At the time of independence, India was lagging behind on a number of developmental indicators. The British government had not prioritised educating the general population. It was up to the leaders involved in the freedom struggle to deal with these challenges and come up with a way to make India a modern, educated and developed nation.
Despite several hurdles in their way, our leaders succeeded in their aims to a great extent. It was due to their efforts that India could progress from a mere 27 universities in 1950-51 to 1,043 in 2019-20.
Whether it was primary education, growth of schools and universities or other educational indicators, India has progressed in leaps and bounds since it became independent in 1947.
The establishment of the University Grants Commission, All India Council of Technical Education, Indian Institutes of Technology, Indian Institutes of Management and more in the decades after independence has helped India become a powerhouse of learning.
Here is the data on how the nation has progressed in the field of education in 75 years on independence:
Gender parity and gross enrolment ratio:
Female education was not given much importance at the time of independence. Most people in the country were extremely reluctant to send their girls to school.

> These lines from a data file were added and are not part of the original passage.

Lemma sets_get k s xss i : sets_ok k s xss → 0 ≤ i < num_entries k →
  ∃ xs hd, xss !! Z.to_nat i = Some xs ∧ NoDup xs ∧ aget (heads s) i = Ok hd ∧
    seg (heap s) None hd xs None ∧ Z.of_nat (length xs) = num_ways k ∧ (∀ x, x ∈ xs ↔ own k i x) ∧
    (length xs ≤ length (heap s))%nat.
Proof.
  intros (Hrep & Hl & Hown) Hi.
  destruct (rep_set s xss i Hrep ltac:(lia)) as (xs & hd & Exs & _ & Hnd & Ehd & Hs).
  destruct (Hown _ _ Exs) as [Hlen Hx]. rewrite Z2Nat.id in Hx by lia.
  exists xs, hd. split_and!; try done; try apply Hx. by eapply seg_length.
Qed.

Lemma find_entry_ok k s xss i pc : sets_ok k s xss → 0 ≤ i < num_entries k →
  wp (find_entry k s i pc) (λ p, ∀ x, p = Some x → own k i x).
Proof.
  intros Hok Hi. destruct (sets_get _ _ _ _ Hok Hi) as (xs & hd & _ & _ & Ehd & Hs & _ & Hx & Hle).
  unfold find_entry, walk_set. rewrite Ehd. simpl. rewrite (walk_find _ _ _ _ _ _ _ Hs Hle). simpl.
  intros x Ex. apply Hx. by apply find_ptr_elem in Ex as [? _].
Qed.

(** The last entry of the list, for the LRU policy. *)
Lemma find_last h a b xs x pos stop : seg h a b (xs ++ [x]) None →
  (∀ k e, stop k e = bool_decide (e_next e = None)) → find_ptr h stop pos (xs ++ [x]) = Some x.
Proof.
  intros Hs Hst. revert a b pos Hs. induction xs as [|y xs IH]; intros a b pos Hs; simpl in *.
  - destruct Hs as (_ & e & He & _ & Hn). rewrite He, Hst, bool_decide_true by done. done.
  - destruct Hs as (_ & e & He & _ & Hs). rewrite He, Hst.
    apply seg_nonempty_first in Hs as Hf. destruct (xs ++ [x]) as [|z zs] eqn:E; [by destruct xs|].
    rewrite bool_decide_false by congruence. rewrite <- E in *. by eapply IH.
Qed.

(** The entry at position [r], for the random policy. *)
Lemma find_pos h a b xs c stop r pos : seg h a b xs c → (∀ k e, stop k e = (k =? r)) →
  pos ≤ r < pos + Z.of_nat (length xs) → find_ptr h stop pos xs = xs !! Z.to_nat (r - pos).
Proof.
  intros Hs Hst. revert a b pos Hs. induction xs as [|y xs IH]; intros a b pos Hs Hr; simpl in *; [lia|].
  destruct Hs as (_ & e & He & _ & Hs). rewrite He, Hst. destruct (Z.eqb_spec pos r) as [->|Hne].
  - by rewrite Z.sub_diag.
  - rewrite (IH _ _ _ Hs) by lia. by replace (Z.to_nat (r - pos)) with (S (Z.to_nat (r - (pos + 1)))) by lia.
Qed.
Lemma accounts_same s stk b cs h : accounts s stk →
  (∀ i, is_Some (h !! i) ↔ is_Some (s_held s !! i)) → size h = size (s_held s) →
  accounts (mk_session b (s_pool s) cs h) stk.
Proof.
  intros (Hp & Hnd & Hd & Ha & Hdebt) Hh Hsz. split_and!; simpl; try done.
  - intros i Hi. by apply Hd, Hh.
  - intros i. by rewrite Ha, Hh.
  - by rewrite Hsz.
Qed.

(** The caches after the predictor evolved. *)
Lemma caches_evolve s b : caches_ok s → evolves (s_bpred s) b →
  caches_ok (mk_session b (s_pool s) (s_caches s) (s_held s)).
Proof.
  intros [Hs Hr] Hev. split; simpl.
  - intros i (sc & ? & ?)%Hs. exists sc. split; [done|]. by eapply evolves_shape.
  - intros i sc ??. eapply evolves_ref; [done|]. by eapply Hr.
Qed.

Lemma through_ok s i op : session_inv s → is_Some (s_held s !! i) →
  (∀ sc, s_caches s !! i = Some sc → sc_shape (s_bpred s) sc →
     wp (op (s_bpred s) sc) (λ '(b, sc'), evolves (s_bpred s) b ∧ sc_ref b sc')) →
  wp (through s i op) session_inv.
Proof.
  intros (Hwf & (stk & Hacc) & Hc) Hi Hop. unfold through.
  destruct (proj1 Hc i (held_allocated _ _ _ Hacc Hi)) as (sc & Esc & Hsh). rewrite Esc. simpl.
  apply wp_bind. eapply wp_mono; [by apply Hop|]. intros [b sc'] [Hev Hr].
  destruct (caches_evolve _ _ Hc Hev) as [Hc1 Hc2]. simpl in *.
  split; [by eapply evolves_wf|]. split.
  - exists stk. apply accounts_same; [done| |].
    + intros j. rewrite lookup_insert. case_decide; [subst; split; [done|by intros]|done].
    + destruct Hi as [v Hv]. rewrite map_size_insert, Hv. done.
  - split; simpl.
    + intros j Hj. rewrite lookup_insert. case_decide; [|by apply Hc1].
      exists sc'. split; [done|]. by apply ref_shape.
    + intros j sc2. rewrite !lookup_insert. case_decide; [by intros _ [= <-]|]. apply Hc2.
Qed.

(** Getting a cache: never one that the client holds. *)
Lemma get_ok s : session_inv s →
  wp (exec_call s CGet) (λ s', session_inv s' ∧
    ∃ i, s_held s !! i = None ∧ s_held s' = <[i := false]> (s_held s)).
Proof.
  intros (Hwf & (stk & Hacc) & Hc1 & Hc2). pose proof Hacc as (Hp & Hnd & Hd & Ha & Hdebt). simpl.
  destruct stk as [|x stk].
  - destruct (get_empty _ Hp) as (p' & -> & Hp' & Ed & Ea). simpl.
    assert (s_held s !! allocated (s_pool s) = None) as Hn.
    { apply eq_None_not_Some. intros Hi. pose proof (held_allocated _ _ _ Hacc Hi). lia. }
    split; [|by eexists]. split; [done|]. split.
    + exists []. split_and!; simpl; [done|constructor|by intros ? _ ?%not_elem_of_nil| |].
      * intros i. rewrite Ea, lookup_insert. case_decide as Hi.
        { subst. split; [by right|lia]. }
        rewrite <- Ha. lia.
      * rewrite Ed, map_size_insert, Hn. simpl in *. lia.
    + split; simpl.
      * intros i Hi. rewrite lookup_insert. case_decide.
        { eexists. split; [done|]. apply new_state_cache_shape. }
        apply Hc1. lia.
      * intros i sc. rewrite !lookup_insert. case_decide; [done|]. apply Hc2.
  - destruct (get_top _ _ _ Hp) as (p' & -> & Hp' & Ed & Ea). simpl.
    assert (s_held s !! x = None) as Hn.
    { apply eq_None_not_Some. intros Hi. by apply (Hd x Hi), list_elem_of_here. }
    apply list.NoDup_cons in Hnd as [Hx Hnd]. split; [|by eexists]. split; [done|]. split.
    + exists stk. split_and!; simpl; [done|done| | |].
      * intros i. rewrite lookup_insert. case_decide as Hi; [by subst|]. intros Hs.
        specialize (Hd i Hs). by intros ?%(list_elem_of_further i x).
      * intros i. rewrite Ea, Ha, elem_of_cons, lookup_insert. case_decide as Hi.
        { subst. split; [by right|by left; left]. }
        split; [intros [[?|?]|?]|intros [?|?]]; auto; congruence.
      * rewrite Ed, map_size_insert, Hn. simpl in *. lia.
    + split; simpl.
      * intros i Hi. apply Hc1. lia.
      * intros i sc. rewrite lookup_insert. case_decide; [done|]. apply Hc2.
Qed.

Lemma return_ok s i : session_inv s → is_Some (s_held s !! i) →
  wp (exec_call s (CReturn i)) session_inv.
Proof.
  intros (Hwf & (stk & Hacc) & Hc1 & Hc2) Hi. pose proof Hacc as (Hp & Hnd & Hd & Ha & Hdebt). simpl.
  destruct (return_push _ i _ Hp) as (p' & -> & Hp' & Ed & Ea). simpl.
  split; [done|]. split.
  - exists (i :: stk). split_and!; simpl; [done| | | |].
    + apply list.NoDup_cons. split; [by apply Hd|done].
    + intros j. rewrite lookup_delete. case_decide; [by intros []|].
      intros Hj [->|?]%elem_of_cons; [done|]. by apply (Hd j Hj).
    + intros j. rewrite Ea, Ha, elem_of_cons, lookup_delete. case_decide as Hj.
      { subst. split; [by left; left|by right]. }
      split; [intros [?|?]|intros [[?|?]|?]]; auto; congruence.
    + destruct Hi as [v Hv]. rewrite Ed, map_size_delete, Hv.
      assert (size (s_held s) ≠ 0%nat) by (intros Hz%map_size_empty_inv; by rewrite Hz, lookup_empty in Hv).
      lia.
  - split; simpl.
    + intros j Hj. apply Hc1. lia.
    + intros j sc. rewrite lookup_delete. case_decide; [done|]. apply Hc2.
Qed.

However, the situation has changed. According to data by the Press Information Bureau, girls now outnumber boys in school education.
The wide gender gap in the field has been closed off for students in classes I to VIII. For primary school (class I to V) students, there are now 1.02 girls for every boy, a sharp jump from 0.41 girls in 1950-51. For upper primary (classes VI to VIII) the number is 1.01 girls per boy.
The literacy rate in India jumped from 18.3 percent in 1951 to 74.4 percent in 2018. Female literacy saw the most remarkable turnaround in the period, surging from 8.9 percent to 65.8 percent in the same period.
Number of schools and colleges:
Every government of independent India has focused on making educational facilities more available to the general public. The number of schools has increased to over ten times from 1.4 lakh at the time of independence to 15 lakh in 2020-21.
The number of colleges has also witnessed a steep rise. From 578 colleges in 1950-51, India now has 42,343 colleges. The number of universities in the same period surged from 27 to 1,043.
One significant sector that has seen a surge is medical education. The number of medical colleges has increased over 21 times in the last 70 years. From 28 medical colleges in 1951, the number has gone up to 612 colleges.
Another cornerstone of India’s education sector is the National Education Policy 2020 which has been brought out by the current Union government.
The policy aims to revolutionise education in India especially through regional language becoming a medium of instruction in schools.
The policy will also pave the way for an increased role for foreign universities in India.
The benefits of the National Education Policy 2020 will decide where the nation stands in the next few decades.